BEGIN SUPPLIED RECORDS
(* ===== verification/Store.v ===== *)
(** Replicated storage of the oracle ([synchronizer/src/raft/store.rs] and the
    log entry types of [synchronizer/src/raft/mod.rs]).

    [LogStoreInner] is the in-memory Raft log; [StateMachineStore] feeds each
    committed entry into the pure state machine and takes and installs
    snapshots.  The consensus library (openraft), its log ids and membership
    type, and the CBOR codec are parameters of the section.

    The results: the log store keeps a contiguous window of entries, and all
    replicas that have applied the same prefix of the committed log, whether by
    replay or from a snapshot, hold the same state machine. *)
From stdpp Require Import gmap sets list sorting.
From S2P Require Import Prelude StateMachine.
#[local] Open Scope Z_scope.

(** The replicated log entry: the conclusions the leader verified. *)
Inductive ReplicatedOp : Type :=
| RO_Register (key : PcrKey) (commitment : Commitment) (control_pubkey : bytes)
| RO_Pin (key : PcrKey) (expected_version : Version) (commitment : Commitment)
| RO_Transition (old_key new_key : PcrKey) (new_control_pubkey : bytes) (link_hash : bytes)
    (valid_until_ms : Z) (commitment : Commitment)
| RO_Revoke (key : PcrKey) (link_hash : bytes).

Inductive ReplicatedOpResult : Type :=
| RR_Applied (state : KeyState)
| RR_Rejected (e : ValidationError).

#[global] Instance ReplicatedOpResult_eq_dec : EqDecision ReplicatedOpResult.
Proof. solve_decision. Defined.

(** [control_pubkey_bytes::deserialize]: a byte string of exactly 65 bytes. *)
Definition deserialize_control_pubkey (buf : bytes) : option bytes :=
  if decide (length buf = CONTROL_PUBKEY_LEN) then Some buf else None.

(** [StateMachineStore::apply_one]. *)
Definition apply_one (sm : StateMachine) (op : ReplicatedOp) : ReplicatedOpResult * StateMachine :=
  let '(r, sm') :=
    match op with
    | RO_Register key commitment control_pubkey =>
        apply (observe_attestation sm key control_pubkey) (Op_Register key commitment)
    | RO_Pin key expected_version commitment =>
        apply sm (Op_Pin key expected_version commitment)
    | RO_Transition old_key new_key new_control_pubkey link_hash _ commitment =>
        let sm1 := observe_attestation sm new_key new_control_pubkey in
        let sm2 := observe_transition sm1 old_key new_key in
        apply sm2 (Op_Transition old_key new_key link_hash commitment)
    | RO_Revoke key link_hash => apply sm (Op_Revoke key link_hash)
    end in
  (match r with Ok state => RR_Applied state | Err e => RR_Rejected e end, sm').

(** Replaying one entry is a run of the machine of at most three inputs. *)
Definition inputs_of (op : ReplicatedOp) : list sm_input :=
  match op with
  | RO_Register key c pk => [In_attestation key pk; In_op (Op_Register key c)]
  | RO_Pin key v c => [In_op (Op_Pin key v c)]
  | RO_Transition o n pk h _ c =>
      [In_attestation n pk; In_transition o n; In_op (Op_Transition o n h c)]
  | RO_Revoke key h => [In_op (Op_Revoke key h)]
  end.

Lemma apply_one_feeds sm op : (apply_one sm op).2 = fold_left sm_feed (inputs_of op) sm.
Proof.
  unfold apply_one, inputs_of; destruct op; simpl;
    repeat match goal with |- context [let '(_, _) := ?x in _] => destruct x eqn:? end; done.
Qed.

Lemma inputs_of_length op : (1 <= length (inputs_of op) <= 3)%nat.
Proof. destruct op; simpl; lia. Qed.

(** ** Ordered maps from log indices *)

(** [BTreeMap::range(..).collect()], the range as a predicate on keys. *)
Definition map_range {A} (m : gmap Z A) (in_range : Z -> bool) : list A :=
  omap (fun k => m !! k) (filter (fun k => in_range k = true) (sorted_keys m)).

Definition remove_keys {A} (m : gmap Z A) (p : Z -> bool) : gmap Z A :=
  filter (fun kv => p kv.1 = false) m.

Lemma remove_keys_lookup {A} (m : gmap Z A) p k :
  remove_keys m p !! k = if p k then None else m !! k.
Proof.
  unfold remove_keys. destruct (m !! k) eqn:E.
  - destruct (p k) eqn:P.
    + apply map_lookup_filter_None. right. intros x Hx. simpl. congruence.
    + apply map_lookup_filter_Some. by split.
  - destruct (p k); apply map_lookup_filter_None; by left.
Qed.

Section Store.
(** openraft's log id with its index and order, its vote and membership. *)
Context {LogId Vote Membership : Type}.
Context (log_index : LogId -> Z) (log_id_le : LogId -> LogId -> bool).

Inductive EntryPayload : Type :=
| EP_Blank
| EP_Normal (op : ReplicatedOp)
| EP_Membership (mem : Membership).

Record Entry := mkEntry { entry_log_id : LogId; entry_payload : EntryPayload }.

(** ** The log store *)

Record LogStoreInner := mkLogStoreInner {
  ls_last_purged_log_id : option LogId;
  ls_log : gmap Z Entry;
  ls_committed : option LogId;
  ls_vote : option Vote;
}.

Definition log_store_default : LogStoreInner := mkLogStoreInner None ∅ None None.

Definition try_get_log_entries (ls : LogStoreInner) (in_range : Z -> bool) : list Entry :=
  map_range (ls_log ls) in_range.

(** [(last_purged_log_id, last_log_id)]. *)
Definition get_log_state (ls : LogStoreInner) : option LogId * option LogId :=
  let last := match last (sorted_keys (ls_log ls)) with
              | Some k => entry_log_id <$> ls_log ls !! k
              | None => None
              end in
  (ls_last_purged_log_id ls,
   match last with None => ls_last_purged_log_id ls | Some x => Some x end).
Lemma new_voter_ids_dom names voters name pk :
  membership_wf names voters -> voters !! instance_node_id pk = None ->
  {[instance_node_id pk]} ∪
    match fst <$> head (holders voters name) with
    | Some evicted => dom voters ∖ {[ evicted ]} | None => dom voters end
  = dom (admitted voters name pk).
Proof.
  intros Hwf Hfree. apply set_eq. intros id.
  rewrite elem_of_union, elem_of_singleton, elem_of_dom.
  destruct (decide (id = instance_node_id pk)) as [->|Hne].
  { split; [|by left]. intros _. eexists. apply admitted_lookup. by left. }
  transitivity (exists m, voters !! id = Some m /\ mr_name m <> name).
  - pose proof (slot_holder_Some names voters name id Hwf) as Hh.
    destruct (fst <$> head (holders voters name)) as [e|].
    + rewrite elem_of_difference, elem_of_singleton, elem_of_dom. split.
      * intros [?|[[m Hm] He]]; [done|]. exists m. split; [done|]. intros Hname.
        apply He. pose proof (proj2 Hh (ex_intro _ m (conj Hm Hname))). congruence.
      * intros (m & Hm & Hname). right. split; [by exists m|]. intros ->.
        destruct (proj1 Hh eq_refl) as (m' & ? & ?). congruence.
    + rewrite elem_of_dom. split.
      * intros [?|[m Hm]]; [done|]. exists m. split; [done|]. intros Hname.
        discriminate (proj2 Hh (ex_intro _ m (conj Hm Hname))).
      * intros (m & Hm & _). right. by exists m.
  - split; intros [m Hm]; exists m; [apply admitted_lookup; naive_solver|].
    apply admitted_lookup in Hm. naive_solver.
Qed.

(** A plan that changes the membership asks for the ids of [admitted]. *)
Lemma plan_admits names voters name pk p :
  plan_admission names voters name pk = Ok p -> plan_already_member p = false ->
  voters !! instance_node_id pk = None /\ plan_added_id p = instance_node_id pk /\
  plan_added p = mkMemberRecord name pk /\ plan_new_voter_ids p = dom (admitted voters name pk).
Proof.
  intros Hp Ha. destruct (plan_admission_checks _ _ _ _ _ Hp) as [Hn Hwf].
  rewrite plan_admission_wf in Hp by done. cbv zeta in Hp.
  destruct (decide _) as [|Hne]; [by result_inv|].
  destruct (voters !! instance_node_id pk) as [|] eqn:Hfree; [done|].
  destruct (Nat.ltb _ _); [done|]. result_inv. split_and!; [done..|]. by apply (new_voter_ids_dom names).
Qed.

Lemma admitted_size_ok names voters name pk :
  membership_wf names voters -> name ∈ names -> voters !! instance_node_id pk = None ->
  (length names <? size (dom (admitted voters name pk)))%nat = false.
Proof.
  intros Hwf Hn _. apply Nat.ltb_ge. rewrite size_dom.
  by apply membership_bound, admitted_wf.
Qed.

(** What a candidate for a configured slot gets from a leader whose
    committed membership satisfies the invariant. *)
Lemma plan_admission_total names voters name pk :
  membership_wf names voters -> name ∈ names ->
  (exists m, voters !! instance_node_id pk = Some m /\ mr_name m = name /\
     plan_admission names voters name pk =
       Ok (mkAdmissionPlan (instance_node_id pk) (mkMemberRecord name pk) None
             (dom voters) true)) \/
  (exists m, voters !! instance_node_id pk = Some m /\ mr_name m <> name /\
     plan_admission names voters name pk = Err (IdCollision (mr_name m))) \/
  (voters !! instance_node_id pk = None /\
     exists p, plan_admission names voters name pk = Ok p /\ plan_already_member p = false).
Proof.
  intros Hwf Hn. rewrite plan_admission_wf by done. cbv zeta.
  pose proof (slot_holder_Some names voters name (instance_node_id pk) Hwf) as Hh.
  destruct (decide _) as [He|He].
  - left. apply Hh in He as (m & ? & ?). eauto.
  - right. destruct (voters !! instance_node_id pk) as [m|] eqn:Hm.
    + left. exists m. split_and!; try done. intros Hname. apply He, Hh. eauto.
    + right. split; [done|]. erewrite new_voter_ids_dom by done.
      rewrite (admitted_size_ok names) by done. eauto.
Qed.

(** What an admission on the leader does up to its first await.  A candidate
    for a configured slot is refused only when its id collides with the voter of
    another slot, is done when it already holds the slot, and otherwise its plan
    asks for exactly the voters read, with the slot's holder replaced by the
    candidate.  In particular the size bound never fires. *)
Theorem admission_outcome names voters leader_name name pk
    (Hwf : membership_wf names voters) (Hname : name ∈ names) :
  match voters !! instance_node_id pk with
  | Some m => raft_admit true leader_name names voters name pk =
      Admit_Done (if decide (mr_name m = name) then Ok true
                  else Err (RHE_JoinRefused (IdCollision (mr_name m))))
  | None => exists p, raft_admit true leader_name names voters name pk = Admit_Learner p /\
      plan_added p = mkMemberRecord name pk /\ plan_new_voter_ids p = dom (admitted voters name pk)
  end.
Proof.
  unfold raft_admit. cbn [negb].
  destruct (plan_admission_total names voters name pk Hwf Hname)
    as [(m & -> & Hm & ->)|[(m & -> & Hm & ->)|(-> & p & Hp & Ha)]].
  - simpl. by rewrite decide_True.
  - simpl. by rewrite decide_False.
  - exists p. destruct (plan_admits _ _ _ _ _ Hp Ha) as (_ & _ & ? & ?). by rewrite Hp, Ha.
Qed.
END SUPPLIED RECORDS
BEGIN SUPPLIED RECORDS
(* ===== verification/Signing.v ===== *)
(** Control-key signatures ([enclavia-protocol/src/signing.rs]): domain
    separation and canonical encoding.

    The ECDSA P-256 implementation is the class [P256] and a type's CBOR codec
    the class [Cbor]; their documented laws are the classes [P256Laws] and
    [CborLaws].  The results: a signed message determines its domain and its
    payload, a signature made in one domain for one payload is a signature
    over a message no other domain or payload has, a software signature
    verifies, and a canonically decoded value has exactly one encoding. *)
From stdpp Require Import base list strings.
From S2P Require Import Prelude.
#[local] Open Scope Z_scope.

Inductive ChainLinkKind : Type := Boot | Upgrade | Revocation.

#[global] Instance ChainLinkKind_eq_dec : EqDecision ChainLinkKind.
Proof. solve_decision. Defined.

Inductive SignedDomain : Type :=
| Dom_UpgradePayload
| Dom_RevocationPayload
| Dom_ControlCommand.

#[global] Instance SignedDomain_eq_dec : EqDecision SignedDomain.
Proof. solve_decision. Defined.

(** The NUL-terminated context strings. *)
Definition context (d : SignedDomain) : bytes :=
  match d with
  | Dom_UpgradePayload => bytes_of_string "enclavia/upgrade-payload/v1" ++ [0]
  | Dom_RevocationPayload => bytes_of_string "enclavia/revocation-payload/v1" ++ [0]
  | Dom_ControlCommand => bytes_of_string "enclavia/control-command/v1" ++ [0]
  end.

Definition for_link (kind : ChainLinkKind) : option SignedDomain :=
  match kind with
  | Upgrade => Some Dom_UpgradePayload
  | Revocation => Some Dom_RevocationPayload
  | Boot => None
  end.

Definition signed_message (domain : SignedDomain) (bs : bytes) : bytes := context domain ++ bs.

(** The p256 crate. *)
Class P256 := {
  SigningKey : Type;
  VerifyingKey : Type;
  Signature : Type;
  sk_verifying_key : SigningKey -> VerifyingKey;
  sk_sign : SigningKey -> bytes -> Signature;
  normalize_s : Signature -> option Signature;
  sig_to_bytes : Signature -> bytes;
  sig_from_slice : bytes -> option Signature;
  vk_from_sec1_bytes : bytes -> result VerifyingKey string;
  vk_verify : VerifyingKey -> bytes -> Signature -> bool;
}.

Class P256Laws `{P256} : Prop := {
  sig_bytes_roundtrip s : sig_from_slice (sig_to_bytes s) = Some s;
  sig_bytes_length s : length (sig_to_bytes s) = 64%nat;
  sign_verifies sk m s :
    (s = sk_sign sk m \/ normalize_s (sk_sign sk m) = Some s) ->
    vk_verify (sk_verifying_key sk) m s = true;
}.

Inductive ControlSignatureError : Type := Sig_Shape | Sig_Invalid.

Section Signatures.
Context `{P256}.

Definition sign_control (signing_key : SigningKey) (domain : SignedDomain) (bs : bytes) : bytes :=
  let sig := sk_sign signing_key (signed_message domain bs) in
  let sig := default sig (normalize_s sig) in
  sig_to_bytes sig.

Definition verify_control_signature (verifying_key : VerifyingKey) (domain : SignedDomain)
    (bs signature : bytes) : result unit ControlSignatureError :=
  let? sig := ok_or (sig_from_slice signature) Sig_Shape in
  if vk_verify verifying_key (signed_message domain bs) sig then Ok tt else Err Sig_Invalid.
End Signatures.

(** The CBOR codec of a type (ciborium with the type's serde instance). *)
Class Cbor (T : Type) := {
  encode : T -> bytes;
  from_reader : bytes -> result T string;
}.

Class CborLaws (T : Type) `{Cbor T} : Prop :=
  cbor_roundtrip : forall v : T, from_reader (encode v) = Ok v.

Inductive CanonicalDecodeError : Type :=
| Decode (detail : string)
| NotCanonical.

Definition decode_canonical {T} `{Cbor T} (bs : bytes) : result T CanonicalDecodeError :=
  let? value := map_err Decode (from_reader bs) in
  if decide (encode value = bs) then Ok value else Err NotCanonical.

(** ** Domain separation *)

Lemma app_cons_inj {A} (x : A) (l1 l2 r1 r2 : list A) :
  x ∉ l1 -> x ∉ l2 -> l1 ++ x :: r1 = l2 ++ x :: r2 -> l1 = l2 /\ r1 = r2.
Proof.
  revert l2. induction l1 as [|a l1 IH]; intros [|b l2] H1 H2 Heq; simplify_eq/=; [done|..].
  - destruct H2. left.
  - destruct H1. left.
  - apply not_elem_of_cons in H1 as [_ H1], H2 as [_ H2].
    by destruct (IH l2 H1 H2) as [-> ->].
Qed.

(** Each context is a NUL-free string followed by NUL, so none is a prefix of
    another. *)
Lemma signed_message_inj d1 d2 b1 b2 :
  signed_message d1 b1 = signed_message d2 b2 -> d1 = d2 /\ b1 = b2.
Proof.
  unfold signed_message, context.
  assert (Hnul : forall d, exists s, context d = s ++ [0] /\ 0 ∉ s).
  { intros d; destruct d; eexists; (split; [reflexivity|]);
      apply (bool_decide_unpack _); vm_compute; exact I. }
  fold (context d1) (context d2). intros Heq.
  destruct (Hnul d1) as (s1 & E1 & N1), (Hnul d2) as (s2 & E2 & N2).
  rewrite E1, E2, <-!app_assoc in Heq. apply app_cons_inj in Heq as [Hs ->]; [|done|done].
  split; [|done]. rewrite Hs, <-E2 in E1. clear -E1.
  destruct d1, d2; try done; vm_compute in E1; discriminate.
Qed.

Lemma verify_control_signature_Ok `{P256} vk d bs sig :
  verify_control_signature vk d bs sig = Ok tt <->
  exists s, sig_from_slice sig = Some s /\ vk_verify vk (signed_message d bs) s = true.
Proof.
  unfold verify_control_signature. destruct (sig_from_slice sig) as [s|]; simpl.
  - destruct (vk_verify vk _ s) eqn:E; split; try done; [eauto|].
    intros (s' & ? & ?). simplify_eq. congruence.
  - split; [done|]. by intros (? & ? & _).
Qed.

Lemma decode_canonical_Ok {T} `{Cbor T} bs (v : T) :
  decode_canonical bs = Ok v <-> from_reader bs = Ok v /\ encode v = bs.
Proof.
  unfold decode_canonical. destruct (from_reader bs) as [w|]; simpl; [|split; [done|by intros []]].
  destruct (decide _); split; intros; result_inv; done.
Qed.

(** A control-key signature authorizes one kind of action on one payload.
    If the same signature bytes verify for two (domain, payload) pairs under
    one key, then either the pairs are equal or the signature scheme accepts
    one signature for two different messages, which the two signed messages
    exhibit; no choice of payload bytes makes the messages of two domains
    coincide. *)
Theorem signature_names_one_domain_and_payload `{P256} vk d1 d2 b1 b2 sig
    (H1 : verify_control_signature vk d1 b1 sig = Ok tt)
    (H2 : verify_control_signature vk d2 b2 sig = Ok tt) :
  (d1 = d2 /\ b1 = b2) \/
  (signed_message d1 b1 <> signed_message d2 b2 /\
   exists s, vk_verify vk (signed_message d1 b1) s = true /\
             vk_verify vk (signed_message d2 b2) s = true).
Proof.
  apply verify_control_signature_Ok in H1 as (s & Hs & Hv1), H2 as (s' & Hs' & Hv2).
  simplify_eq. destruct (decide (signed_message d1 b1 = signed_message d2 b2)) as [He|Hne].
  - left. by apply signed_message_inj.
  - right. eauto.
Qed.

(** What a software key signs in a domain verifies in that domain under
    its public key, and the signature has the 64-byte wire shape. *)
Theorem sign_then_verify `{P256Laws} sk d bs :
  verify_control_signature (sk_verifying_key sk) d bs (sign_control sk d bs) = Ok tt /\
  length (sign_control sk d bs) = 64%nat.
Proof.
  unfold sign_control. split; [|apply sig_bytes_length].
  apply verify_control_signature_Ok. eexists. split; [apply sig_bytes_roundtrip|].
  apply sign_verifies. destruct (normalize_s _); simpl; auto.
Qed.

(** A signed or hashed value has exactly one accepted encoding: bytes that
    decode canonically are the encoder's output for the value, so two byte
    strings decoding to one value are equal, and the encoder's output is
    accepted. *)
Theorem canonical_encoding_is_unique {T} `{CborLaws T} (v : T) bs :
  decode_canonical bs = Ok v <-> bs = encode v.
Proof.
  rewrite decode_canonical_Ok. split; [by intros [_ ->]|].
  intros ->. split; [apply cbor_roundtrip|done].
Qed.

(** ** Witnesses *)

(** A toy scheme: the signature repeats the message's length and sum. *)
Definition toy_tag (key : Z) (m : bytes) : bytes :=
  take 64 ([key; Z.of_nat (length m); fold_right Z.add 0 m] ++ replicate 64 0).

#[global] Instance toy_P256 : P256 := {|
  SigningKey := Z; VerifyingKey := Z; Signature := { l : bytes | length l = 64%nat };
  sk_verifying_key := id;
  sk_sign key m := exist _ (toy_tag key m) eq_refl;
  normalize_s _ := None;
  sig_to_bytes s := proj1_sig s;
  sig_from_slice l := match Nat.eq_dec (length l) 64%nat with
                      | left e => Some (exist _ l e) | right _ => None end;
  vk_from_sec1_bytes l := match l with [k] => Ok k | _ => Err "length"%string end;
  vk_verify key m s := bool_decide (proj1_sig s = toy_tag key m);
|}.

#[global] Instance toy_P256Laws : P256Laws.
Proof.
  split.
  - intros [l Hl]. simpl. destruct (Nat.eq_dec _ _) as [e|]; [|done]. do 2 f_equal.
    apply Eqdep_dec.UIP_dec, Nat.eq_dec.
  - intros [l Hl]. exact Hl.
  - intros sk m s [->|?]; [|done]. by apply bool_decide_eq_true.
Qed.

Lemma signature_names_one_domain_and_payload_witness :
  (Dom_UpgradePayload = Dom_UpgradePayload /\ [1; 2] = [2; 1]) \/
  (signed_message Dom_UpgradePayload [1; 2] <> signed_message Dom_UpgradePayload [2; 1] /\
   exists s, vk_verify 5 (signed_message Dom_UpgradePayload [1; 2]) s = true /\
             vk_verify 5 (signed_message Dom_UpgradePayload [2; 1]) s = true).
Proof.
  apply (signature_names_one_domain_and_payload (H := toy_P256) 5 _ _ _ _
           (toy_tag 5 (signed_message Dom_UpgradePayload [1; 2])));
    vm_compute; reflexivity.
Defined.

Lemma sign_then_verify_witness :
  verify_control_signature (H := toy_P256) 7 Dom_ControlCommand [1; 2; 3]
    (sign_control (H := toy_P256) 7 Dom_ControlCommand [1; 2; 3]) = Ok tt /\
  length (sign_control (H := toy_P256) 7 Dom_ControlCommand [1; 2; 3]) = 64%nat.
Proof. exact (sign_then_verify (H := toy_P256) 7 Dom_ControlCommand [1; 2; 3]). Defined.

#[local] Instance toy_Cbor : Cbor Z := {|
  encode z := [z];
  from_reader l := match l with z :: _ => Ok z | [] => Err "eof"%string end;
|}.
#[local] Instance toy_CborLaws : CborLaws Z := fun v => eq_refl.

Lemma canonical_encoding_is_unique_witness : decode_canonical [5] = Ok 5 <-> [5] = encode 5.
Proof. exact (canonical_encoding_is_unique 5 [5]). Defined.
END SUPPLIED RECORDS
BEGIN SUPPLIED RECORDS
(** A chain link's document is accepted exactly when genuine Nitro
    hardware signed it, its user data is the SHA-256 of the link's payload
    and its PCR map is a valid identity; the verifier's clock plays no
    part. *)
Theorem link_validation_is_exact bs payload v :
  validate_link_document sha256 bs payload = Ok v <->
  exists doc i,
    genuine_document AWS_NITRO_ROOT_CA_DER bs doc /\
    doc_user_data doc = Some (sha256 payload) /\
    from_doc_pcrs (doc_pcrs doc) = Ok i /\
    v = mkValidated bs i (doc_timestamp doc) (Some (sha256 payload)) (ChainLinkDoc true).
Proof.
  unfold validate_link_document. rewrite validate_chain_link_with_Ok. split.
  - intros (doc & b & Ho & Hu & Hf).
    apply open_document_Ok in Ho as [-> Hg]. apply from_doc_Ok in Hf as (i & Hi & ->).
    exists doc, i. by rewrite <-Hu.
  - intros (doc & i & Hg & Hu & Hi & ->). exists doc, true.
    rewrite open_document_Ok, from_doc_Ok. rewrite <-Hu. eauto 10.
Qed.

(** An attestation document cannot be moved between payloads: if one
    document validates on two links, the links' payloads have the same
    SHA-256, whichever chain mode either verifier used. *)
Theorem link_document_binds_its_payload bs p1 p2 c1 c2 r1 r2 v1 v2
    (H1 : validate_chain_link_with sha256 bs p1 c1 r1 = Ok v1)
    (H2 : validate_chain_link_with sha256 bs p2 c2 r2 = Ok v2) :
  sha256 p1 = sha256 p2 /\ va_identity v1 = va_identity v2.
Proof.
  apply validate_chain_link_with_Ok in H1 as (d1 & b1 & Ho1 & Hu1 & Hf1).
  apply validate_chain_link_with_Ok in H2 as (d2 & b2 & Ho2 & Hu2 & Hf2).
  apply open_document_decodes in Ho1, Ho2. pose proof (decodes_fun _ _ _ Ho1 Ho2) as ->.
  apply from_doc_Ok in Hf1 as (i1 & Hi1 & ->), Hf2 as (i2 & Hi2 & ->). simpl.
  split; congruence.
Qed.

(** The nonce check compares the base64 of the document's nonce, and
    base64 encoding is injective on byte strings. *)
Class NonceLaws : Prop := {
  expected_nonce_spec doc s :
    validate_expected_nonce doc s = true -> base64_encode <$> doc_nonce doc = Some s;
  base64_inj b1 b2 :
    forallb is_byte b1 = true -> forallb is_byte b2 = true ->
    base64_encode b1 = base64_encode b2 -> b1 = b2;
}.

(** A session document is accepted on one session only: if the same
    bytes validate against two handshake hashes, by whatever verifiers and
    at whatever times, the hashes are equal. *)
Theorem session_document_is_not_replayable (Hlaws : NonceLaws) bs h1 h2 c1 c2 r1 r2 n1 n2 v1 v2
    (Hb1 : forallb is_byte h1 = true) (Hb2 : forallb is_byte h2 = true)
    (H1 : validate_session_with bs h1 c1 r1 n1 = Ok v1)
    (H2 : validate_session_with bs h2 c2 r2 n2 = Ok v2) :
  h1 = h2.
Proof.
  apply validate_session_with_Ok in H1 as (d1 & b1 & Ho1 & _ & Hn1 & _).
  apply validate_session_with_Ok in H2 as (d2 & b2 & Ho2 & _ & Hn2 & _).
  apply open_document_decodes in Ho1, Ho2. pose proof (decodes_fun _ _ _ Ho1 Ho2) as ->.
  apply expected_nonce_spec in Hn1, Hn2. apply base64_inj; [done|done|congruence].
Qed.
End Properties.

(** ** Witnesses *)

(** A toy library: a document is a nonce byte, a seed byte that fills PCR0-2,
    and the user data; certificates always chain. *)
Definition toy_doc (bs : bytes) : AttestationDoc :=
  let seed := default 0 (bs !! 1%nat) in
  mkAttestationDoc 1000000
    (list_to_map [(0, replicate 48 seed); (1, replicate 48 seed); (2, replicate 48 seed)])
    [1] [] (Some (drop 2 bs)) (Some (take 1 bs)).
END SUPPLIED RECORDS
Taking the records above, retype every line from the one with "Class Cbor (T" down to the one with "apply (bool_decide_unpack _);", exactly and with nothing else.

Class Cbor (T : Type) := {
  encode : T -> bytes;
  from_reader : bytes -> result T string;
}.

Class CborLaws (T : Type) `{Cbor T} : Prop :=
  cbor_roundtrip : forall v : T, from_reader (encode v) = Ok v.

Inductive CanonicalDecodeError : Type :=
| Decode (detail : string)
| NotCanonical.

Definition decode_canonical {T} `{Cbor T} (bs : bytes) : result T CanonicalDecodeError :=
  let? value := map_err Decode (from_reader bs) in
  if decide (encode value = bs) then Ok value else Err NotCanonical.

(** ** Domain separation *)

Lemma app_cons_inj {A} (x : A) (l1 l2 r1 r2 : list A) :
  x ∉ l1 -> x ∉ l2 -> l1 ++ x :: r1 = l2 ++ x :: r2 -> l1 = l2 /\ r1 = r2.
Proof.
  revert l2. induction l1 as [|a l1 IH]; intros [|b l2] H1 H2 Heq; simplify_eq/=; [done|..].
  - destruct H2. left.
  - destruct H1. left.
  - apply not_elem_of_cons in H1 as [_ H1], H2 as [_ H2].
    by destruct (IH l2 H1 H2) as [-> ->].
Qed.

(** Each context is a NUL-free string followed by NUL, so none is a prefix of
    another. *)
Lemma signed_message_inj d1 d2 b1 b2 :
  signed_message d1 b1 = signed_message d2 b2 -> d1 = d2 /\ b1 = b2.
Proof.
  unfold signed_message, context.
  assert (Hnul : forall d, exists s, context d = s ++ [0] /\ 0 ∉ s).
  { intros d; destruct d; eexists; (split; [reflexivity|]);
      apply (bool_decide_unpack _); vm_compute; exact I. }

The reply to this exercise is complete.